Sympathie ist keine Eigenschaft eines Sprechers - es ist die Wahrnehmung durch eine Person
Daher sollte die Sympathie nicht als Merkmal eines Sprechers wie Alter oder Geschlecht betrachtet werden, sondern als kontextspezifisch und als Bewertung der (abgeleiteten) Sprecherzustände und -eigenschaften durch eine einzelne Person. Natürlich gibt es eine Übereinstimmung zwischen Zuhörern, die aufgenommene Sprachproben bewerten. Dies kann modelliert werden und liefert eine gute erste Schätzung für einen bestimmten Kontext. Aber diese Übereinstimmung ist nicht so stark wie z. B. bei grundlegenden Emotionen. Die ausschließliche Berücksichtigung der Akustik (d. h. der Qualität des Signals, der Natürlichkeit der Sprache, der spektralen Klangfarbe oder der Intonation) schränkt die Genauigkeit der Bestimmung der Sympathie einer Stimme sicherlich ein. Und nur durch das Verständnis der Besonderheiten des Inhalts und der sozialen Situation werden virtuelle Personen in der Lage sein, durch Design sympathisch zu werden.
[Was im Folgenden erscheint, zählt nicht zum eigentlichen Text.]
(** [open(p, 'w').write(t)]: the parent directory must exist and [p]
    must not be one. *)
Definition write_file (p t : string) : M unit :=
  w <- get ;;
  if bool_decide (dirname p ∈ w_dirs w) && negb (bool_decide (p ∈ w_dirs w))
  then put (mkWorld (<[p := t]> (w_files w)) (w_dirs w) (w_events w))
  else raise (IOError p).

(** [os.mkdir(p)] *)
Definition mkdir (p : string) : M unit :=
  w <- get ;;
  if bool_decide (dirname p ∈ w_dirs w) && negb (bool_decide (p ∈ w_dirs w))
     && negb (bool_decide (is_Some (w_files w !! p)))
  then put (mkWorld (w_files w) ({[p]} ∪ w_dirs w) (w_events w))
  else raise (IOError p).

(** [os.rename(src, dst)] of a regular file, replacing a file [dst]. *)
Definition rename (src dst : string) : M unit :=
  w <- get ;;
  match w_files w !! src with
  | Some t =>
      if bool_decide (dirname dst ∈ w_dirs w) && negb (bool_decide (dst ∈ w_dirs w))
      then put (mkWorld (<[dst := t]> (delete src (w_files w))) (w_dirs w) (w_events w))
      else raise (IOError dst)
  | None => raise (IOError src)
  end.

(** [shutil.move(src, dst)]: into [dst] when it is a directory, where an
    existing entry of the same name is an error. *)
Definition shutil_move (src dst : string) : M unit :=
  d <- isdir dst ;;
  if d then
    let real := path_join dst (basename src) in
    f <- isfile real ;; d' <- isdir real ;;
    if f || d' then raise (IOError real) else rename src real
  else rename src dst.

Definition under (dir p : string) : bool := String.prefix (dir ++ "/") p.

(** [shutil.rmtree(dir)] *)
Definition rmtree (dir : string) : M unit :=
  w <- get ;;
  if bool_decide (dir ∈ w_dirs w) then
    put (mkWorld (filter (fun '(p, _) => under dir p = false) (w_files w))
                 (filter (fun p => p <> dir /\ under dir p = false) (w_dirs w)) (w_events w))
  else raise (IOError dir).

(** [try: body except IOException: ...] where [IOException] is not
    defined: any exception of the body becomes a [NameError]. *)
Definition except_undefined {A} (body : M A) : M A := catch body (fun _ => raise NameError).

(** ** Lines of a text file *)

(** Text mode reads with universal newlines. *)
Definition text_mode (t : string) : string := str_replace cr nl (str_replace (cr ++ nl) nl t).

(** [for line in f]: the lines with their newline, the last one without
    when the text does not end in a newline. *)
Fixpoint lines_go (cur s : string) : list string :=
  match s with
  | EmptyString => if String.eqb cur "" then [] else [cur]
  | String c s' => if Ascii.eqb c "010" then (cur ++ nl) :: lines_go "" s' else lines_go (cur ++ String c "") s'
  end.

Definition file_lines (t : string) : list string := lines_go "" (text_mode t).

(** [f.writelines(l)] *)
Definition writelines (l : list string) : string := String.concat "" l.

Fixpoint mapM_ {A} (f : A -> M unit) (l : list A) : M unit :=
  match l with [] => ret tt | a :: l' => _ <- f a ;; mapM_ f l' end.

(** A computation of the error type of the rest of the development. *)
Definition lift_res {A} (r : res A) : M A :=
  match r with Ok a => ret a | Raise _ => raise ValueError end.

(** ** The date-time group: [datetime.strptime(dtg, "%Y%m%d%H")] *)

(** [%H] is [(?P<H>2[0-3]|[0-1]\d|\d)]. *)
Definition re_H (s : string) : list (Z * string) :=
  (m2 (is_char "2") (in_range "0" "3") s ++ m2 (in_range "0" "1") is_dig s ++ m1 is_dig s)%list.

(** The matches of [%Y%m%d%H] in backtracking order ([%m] is the
    expression of [%I]). *)
Definition re_YmdH (s : string) : list (Z * Z * Z * Z * string) :=
  '(y, r1) ← re_Y s; '(mo, r2) ← re_I r1; '(d, r3) ← re_d r2; '(h, r4) ← re_H r3;
  [(y, mo, d, h, r4)].

Definition strptime_YmdH (s : string) : res datetime :=
  match re_YmdH s with
  | [] => Raise Prelude.ValueError
  | (y, mo, d, h, rest) :: _ =>
      if negb (String.eqb rest "") then Raise Prelude.ValueError
      else if negb (valid_date y mo d) then Raise Prelude.ValueError
      else Ok {| dt_year := y; dt_month := mo; dt_day := d; dt_hour := h; dt_minute := 0 |}
  end.

(** [dt.strftime("%Y%m%d%H")] *)
Definition strftime_YmdH (t : datetime) : string :=
  str_Z (dt_year t) ++ zfill 2 (str_Z (dt_month t)) ++ zfill 2 (str_Z (dt_day t)) ++ zfill 2 (str_Z (dt_hour t)).

(** ** The helper functions of the script *)

(** The tar ball: [tarfile.open] fails, [extractall] fails, or its
    members (plain file names with their contents). *)
Inductive tarball : Type :=
| TarUnreadable
| TarBroken
| TarOk (members : list (string * string)).

(** Lines 275-284. *)
Definition extractFiles (input_tar : string) (tar : tarball) (tempDir : string) : M unit :=
  match tar with
  | TarUnreadable => raise ReadError
  | TarBroken =>
      let msg := "Failed to extract files from " ++ input_tar in
      _ <- log (LogException msg) ;; raise (RuntimeError msg)
  | TarOk ms => mapM_ (fun '(name, t) => write_file (path_join tempDir name) t) ms
  end.

(** Lines 291-304: [mergeDeck] reads the file. *)
Definition mergeFileToDB (x : ext) (deckFile : string) (s : storm) : M unit :=
  let strmid := st_id s in
  f <- isfile deckFile ;;
  if f then
    t <- read_file deckFile ;;
    let logid := x_merge x deckFile t in
    _ <- emit (EvMerge deckFile t logid) ;;
    if (logid <? 0)%Z then log (LogNotMerged strmid deckFile) else log (LogMerged deckFile)
  else log (LogNotFound strmid deckFile).

(** Lines 315-322: the file iterator [ifp] is used up by the first
    pattern, so the loop over the later patterns sees no line. *)
Fixpoint delete_loop (strings : list string) (lines keep : list string) : list string :=
  match strings with
  | [] => keep
  | item :: rest => delete_loop rest [] (keep ++ List.filter (fun line => negb (py_re_search item line)) lines)
  end.

(** Lines 311-328; the text of the message ([str(e)]) is not modelled:
    the exception carries the file name. *)
Definition deleteLinesFromFile (fileName : string) (strings : list string) : M unit :=
  catch (t <- read_file fileName ;;
         write_file fileName (writelines (delete_loop strings (file_lines t) [])))
        (fun _ => _ <- log (LogException ("Problem deleting lines from " ++ fileName)) ;;
                  raise (IOError fileName)).

(** Lines 335-350. *)
(** Line 340: a line is kept when it contains one of the strings. *)
Definition extract_keep (strings : list string) (line : string) : bool :=
  existsb (fun item => contains item line) strings.

Definition extractLinesFromFile (inputFile outputFile : string) (strings : list string) : M unit :=
  catch (t <- read_file inputFile ;;
         write_file outputFile
           (writelines (List.filter (extract_keep strings) (file_lines t))))
        (fun _ => _ <- log (LogException ("Problem extracting lines from " ++ inputFile)) ;;
                  raise (IOError inputFile)).

Fixpoint read_all (fns : list string) : M (list string) :=
  match fns with
  | [] => ret []
  | fn :: fns' => t <- read_file fn ;; rest <- read_all fns' ;; ret (file_lines t ++ rest)%list
  end.

(** Lines 357-366. *)
Definition concatFiles (filenames : list string) (outfile : string) : M unit :=
  outlines <- read_all filenames ;; write_file outfile (writelines outlines).

(** Lines 372-393: the deck files and [storms.txt] are written from the
    database by Java code, an effect on the outside. *)
Definition createDeckFiles (s : storm) (outputDir : string) : M unit :=
  emit (EvDecks (lower (st_id s)) outputDir).

(** Lines 401-411: the script of the last localization context. *)
Definition sendToLdm (x : ext) (strmid fileDir : string) : M unit :=
  _ <- emit (EvLdm (x_ldm_script x ++ " " ++ strmid ++ " " ++ "99" ++ " " ++ fileDir)) ;;
  if negb (x_ldm_status x =? 0)%Z then log (LogLdmFailed strmid) else ret tt.

(** Lines 418-432. *)
Definition moveFile (sourceFile dest : string) : M unit :=
  d <- isdir dest ;;
  let destFullName := if d then path_join dest (basename sourceFile) else dest in
  f <- isfile sourceFile ;;
  if f && d then
    catch (_ <- shutil_move sourceFile destFullName ;; log (LogMoved sourceFile destFullName))
          (fun _ => log (LogMoveFailed sourceFile dest))
  else ret tt.

(** Lines 439-457: [RequestRouter.route] fails, and [RuntimeException]
    is not defined. *)
Definition interpolateADeck (x : ext) (s : storm) (dtg : string) : M unit :=
  dt <- lift_res (strptime_YmdH dtg) ;;
  _ <- emit (EvInterpolate (st_id s) (timestamp dt * 1000)) ;;
  if x_route_ok x then ret tt
  else _ <- log (LogException ("Exception while running interpolator for dtg " ++ dtg)) ;; raise NameError.

(** [glob.glob(rootDir + prefix + '*')]: the entries of the directory
    whose name starts with [prefix]; the order of the directory listing is
    not specified, the model takes the order of the set of paths. *)
Definition glob_prefix (dir prefix : string) : M (list string) :=
  w <- get ;;
  ret (List.filter (fun p => bool_decide (dirname p = dir) && String.prefix prefix (basename p))
                   (elements (dom (w_files w) ∪ w_dirs w))).

(** ** [processATCF] (lines 79-266) *)

(** Line 180: the string that selects the storm's lines of the UKMO
    ensemble file. *)
Definition basinPlusCycNum (s : storm) : string := st_region s ++ ", " ++ str_Z (st_cyclone s).


(** [d[k]] on the dicts of file names, whose keys the script only reads
    among those it wrote. *)
Definition dget (d : dict string) (k : string) : string :=
  match dict_get k d with Some v => v | None => "" end.

Definition rmNcepStrings : list string := ["[NCF][PC][0-9][0-9],"].
Definition rmHwrfStrings : list string := [", *HWRF, *[1-9]*[13579],"].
Dies gilt insbesondere für soziale Roboter und synthetische Personen in virtuellen Umgebungen, die auch einen visuellen oder sogar manifestierten Körper haben, an den sie ihre Stimme und ihren Sprechstil anpassen können. Wenn also eine Stimme sehr gut zu dem "Wesen" passt, kann sie auch leicht verzerrt oder ungewöhnlich klingen. Trotz dieser Herausforderungen liegt in der individuellen Abhängigkeit zwischen zwei Personen im Gespräch auch Potenzial, da eine gegenseitige Umstellung in Sprachstil und Aussprache als positiv für die Sympathie angesehen wird. Wir verfolgen Ansätze, diesen Effekt für den adaptiven Dialog zu nutzen.
Es gibt viele Möglichkeiten, mit seiner Stimme als sympathisch zu gelten.
Folglich gibt es viele Möglichkeiten, mit der eigenen Stimme als sympathisch zu gelten. Da so viele Faktoren eine Rolle spielen, gibt es keinen allgemeinen Ratschlag, um Sympathie zu gewährleisten. Zum Beispiel müssen Männer nicht unbedingt eine tiefe Stimme haben, um positiv wahrgenommen zu werden. Für Designer ist dies natürlich eine häufige Herausforderung, und es gibt Designmethoden und Nutzerforschung, um eine Lösung für ein bestimmtes Produkt oder eine Dienstleistung zu finden. Für automatische Klassifikatoren könnte es fruchtbarer sein, statt zu versuchen, das komplexe Konzept der Sympathie zu erfassen, mehr auf verwandte soziale Signale von Sprechern wie Freundlichkeit und Engagement zu achten, um genaue Vorhersagen zu erhalten - zumindest für unbekannte Stimmen. Vor allem, wenn sich Beziehungen entwickeln, werden diese stimmlichen Oberflächenmerkmale immer irrelevanter, da sie nur dazu dienen, eine Person zu identifizieren - wir (glauben), ihre Persönlichkeit bereits zu kennen, und entscheiden nicht anhand der Sprechweise und der Stimme, sondern anhand von Handlungen, ob wir diese Person mögen.